[Problem to work on]: Copy the records below exactly. Include all of them.

Saved data entries:
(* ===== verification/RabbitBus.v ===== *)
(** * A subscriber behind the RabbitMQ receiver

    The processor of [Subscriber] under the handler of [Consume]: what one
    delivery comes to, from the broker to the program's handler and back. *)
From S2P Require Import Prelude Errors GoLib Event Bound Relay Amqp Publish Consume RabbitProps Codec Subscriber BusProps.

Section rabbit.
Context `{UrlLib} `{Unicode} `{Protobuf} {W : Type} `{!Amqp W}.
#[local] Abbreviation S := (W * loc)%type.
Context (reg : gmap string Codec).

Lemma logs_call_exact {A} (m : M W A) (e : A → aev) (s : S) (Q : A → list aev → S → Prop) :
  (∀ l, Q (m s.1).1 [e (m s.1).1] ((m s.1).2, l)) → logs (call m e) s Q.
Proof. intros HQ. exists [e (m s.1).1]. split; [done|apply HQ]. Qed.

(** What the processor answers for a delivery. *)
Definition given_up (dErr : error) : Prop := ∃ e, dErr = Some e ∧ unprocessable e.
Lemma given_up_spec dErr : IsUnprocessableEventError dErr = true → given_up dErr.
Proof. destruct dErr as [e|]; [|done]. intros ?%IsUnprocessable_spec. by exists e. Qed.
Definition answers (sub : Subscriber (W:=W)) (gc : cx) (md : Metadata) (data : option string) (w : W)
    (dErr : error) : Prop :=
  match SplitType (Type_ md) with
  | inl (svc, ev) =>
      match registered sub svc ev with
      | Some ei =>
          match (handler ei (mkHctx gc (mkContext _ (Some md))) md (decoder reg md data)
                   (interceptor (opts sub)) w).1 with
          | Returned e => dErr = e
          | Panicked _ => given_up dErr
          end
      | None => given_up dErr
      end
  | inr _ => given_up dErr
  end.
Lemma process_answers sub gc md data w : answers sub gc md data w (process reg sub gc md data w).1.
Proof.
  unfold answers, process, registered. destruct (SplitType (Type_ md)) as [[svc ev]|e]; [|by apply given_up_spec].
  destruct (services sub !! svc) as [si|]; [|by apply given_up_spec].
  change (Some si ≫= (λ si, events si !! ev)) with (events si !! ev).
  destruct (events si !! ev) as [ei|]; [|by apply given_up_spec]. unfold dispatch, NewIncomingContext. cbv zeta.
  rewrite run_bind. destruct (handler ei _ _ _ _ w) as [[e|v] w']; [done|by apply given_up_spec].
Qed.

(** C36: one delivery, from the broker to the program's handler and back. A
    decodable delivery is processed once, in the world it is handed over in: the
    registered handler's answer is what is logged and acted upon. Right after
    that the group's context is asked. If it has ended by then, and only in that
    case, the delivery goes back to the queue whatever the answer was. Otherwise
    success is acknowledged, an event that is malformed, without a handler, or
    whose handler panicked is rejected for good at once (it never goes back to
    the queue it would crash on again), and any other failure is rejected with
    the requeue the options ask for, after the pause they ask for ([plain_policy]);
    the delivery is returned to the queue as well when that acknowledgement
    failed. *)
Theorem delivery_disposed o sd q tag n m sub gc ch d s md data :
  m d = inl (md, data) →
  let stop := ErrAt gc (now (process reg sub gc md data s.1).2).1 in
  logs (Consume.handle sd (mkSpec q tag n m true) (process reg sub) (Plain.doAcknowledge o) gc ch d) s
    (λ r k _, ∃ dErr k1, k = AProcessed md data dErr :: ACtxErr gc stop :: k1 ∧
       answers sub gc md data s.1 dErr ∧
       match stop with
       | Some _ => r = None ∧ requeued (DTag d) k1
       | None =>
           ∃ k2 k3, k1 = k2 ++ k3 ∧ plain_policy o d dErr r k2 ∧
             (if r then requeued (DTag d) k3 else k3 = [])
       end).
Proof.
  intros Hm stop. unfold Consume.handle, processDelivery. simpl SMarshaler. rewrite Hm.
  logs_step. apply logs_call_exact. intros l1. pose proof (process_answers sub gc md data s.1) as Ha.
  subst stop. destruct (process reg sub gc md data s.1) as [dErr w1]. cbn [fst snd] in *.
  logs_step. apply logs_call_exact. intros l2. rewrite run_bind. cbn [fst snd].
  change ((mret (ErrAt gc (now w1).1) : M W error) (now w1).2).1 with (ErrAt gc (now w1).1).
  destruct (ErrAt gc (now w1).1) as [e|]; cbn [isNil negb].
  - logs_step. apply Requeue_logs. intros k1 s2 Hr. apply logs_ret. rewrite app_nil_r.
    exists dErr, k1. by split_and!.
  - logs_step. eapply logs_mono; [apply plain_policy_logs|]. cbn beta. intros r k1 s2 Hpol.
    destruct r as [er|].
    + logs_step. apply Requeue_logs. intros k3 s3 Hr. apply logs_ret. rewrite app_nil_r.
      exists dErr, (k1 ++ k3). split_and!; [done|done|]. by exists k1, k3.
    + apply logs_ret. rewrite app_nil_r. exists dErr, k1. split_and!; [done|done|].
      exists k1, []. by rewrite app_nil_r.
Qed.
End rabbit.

[Task answer]:
(* ===== verification/RabbitBus.v ===== *)
(** * A subscriber behind the RabbitMQ receiver

    The processor of [Subscriber] under the handler of [Consume]: what one
    delivery comes to, from the broker to the program's handler and back. *)
From S2P Require Import Prelude Errors GoLib Event Bound Relay Amqp Publish Consume RabbitProps Codec Subscriber BusProps.

Section rabbit.
Context `{UrlLib} `{Unicode} `{Protobuf} {W : Type} `{!Amqp W}.
#[local] Abbreviation S := (W * loc)%type.
Context (reg : gmap string Codec).

Lemma logs_call_exact {A} (m : M W A) (e : A → aev) (s : S) (Q : A → list aev → S → Prop) :
  (∀ l, Q (m s.1).1 [e (m s.1).1] ((m s.1).2, l)) → logs (call m e) s Q.
Proof. intros HQ. exists [e (m s.1).1]. split; [done|apply HQ]. Qed.

(** What the processor answers for a delivery. *)
Definition given_up (dErr : error) : Prop := ∃ e, dErr = Some e ∧ unprocessable e.
Lemma given_up_spec dErr : IsUnprocessableEventError dErr = true → given_up dErr.
Proof. destruct dErr as [e|]; [|done]. intros ?%IsUnprocessable_spec. by exists e. Qed.
Definition answers (sub : Subscriber (W:=W)) (gc : cx) (md : Metadata) (data : option string) (w : W)
    (dErr : error) : Prop :=
  match SplitType (Type_ md) with
  | inl (svc, ev) =>
      match registered sub svc ev with
      | Some ei =>
          match (handler ei (mkHctx gc (mkContext _ (Some md))) md (decoder reg md data)
                   (interceptor (opts sub)) w).1 with
          | Returned e => dErr = e
          | Panicked _ => given_up dErr
          end
      | None => given_up dErr
      end
  | inr _ => given_up dErr
  end.
Lemma process_answers sub gc md data w : answers sub gc md data w (process reg sub gc md data w).1.
Proof.
  unfold answers, process, registered. destruct (SplitType (Type_ md)) as [[svc ev]|e]; [|by apply given_up_spec].
  destruct (services sub !! svc) as [si|]; [|by apply given_up_spec].
  change (Some si ≫= (λ si, events si !! ev)) with (events si !! ev).
  destruct (events si !! ev) as [ei|]; [|by apply given_up_spec]. unfold dispatch, NewIncomingContext. cbv zeta.
  rewrite run_bind. destruct (handler ei _ _ _ _ w) as [[e|v] w']; [done|by apply given_up_spec].
Qed.

(** C36: one delivery, from the broker to the program's handler and back. A
    decodable delivery is processed once, in the world it is handed over in: the
    registered handler's answer is what is logged and acted upon. Right after
    that the group's context is asked. If it has ended by then, and only in that
    case, the delivery goes back to the queue whatever the answer was. Otherwise
    success is acknowledged, an event that is malformed, without a handler, or
    whose handler panicked is rejected for good at once (it never goes back to
    the queue it would crash on again), and any other failure is rejected with
    the requeue the options ask for, after the pause they ask for ([plain_policy]);
    the delivery is returned to the queue as well when that acknowledgement
    failed. *)
Theorem delivery_disposed o sd q tag n m sub gc ch d s md data :
  m d = inl (md, data) →
  let stop := ErrAt gc (now (process reg sub gc md data s.1).2).1 in
  logs (Consume.handle sd (mkSpec q tag n m true) (process reg sub) (Plain.doAcknowledge o) gc ch d) s
    (λ r k _, ∃ dErr k1, k = AProcessed md data dErr :: ACtxErr gc stop :: k1 ∧
       answers sub gc md data s.1 dErr ∧
       match stop with
       | Some _ => r = None ∧ requeued (DTag d) k1
       | None =>
           ∃ k2 k3, k1 = k2 ++ k3 ∧ plain_policy o d dErr r k2 ∧
             (if r then requeued (DTag d) k3 else k3 = [])
       end).
Proof.
  intros Hm stop. unfold Consume.handle, processDelivery. simpl SMarshaler. rewrite Hm.
  logs_step. apply logs_call_exact. intros l1. pose proof (process_answers sub gc md data s.1) as Ha.
  subst stop. destruct (process reg sub gc md data s.1) as [dErr w1]. cbn [fst snd] in *.
  logs_step. apply logs_call_exact. intros l2. rewrite run_bind. cbn [fst snd].
  change ((mret (ErrAt gc (now w1).1) : M W error) (now w1).2).1 with (ErrAt gc (now w1).1).
  destruct (ErrAt gc (now w1).1) as [e|]; cbn [isNil negb].
  - logs_step. apply Requeue_logs. intros k1 s2 Hr. apply logs_ret. rewrite app_nil_r.
    exists dErr, k1. by split_and!.
  - logs_step. eapply logs_mono; [apply plain_policy_logs|]. cbn beta. intros r k1 s2 Hpol.
    destruct r as [er|].
    + logs_step. apply Requeue_logs. intros k3 s3 Hr. apply logs_ret. rewrite app_nil_r.
      exists dErr, (k1 ++ k3). split_and!; [done|done|]. by exists k1, k3.
    + apply logs_ret. rewrite app_nil_r. exists dErr, k1. split_and!; [done|done|].
      exists k1, []. by rewrite app_nil_r.
Qed.
End rabbit.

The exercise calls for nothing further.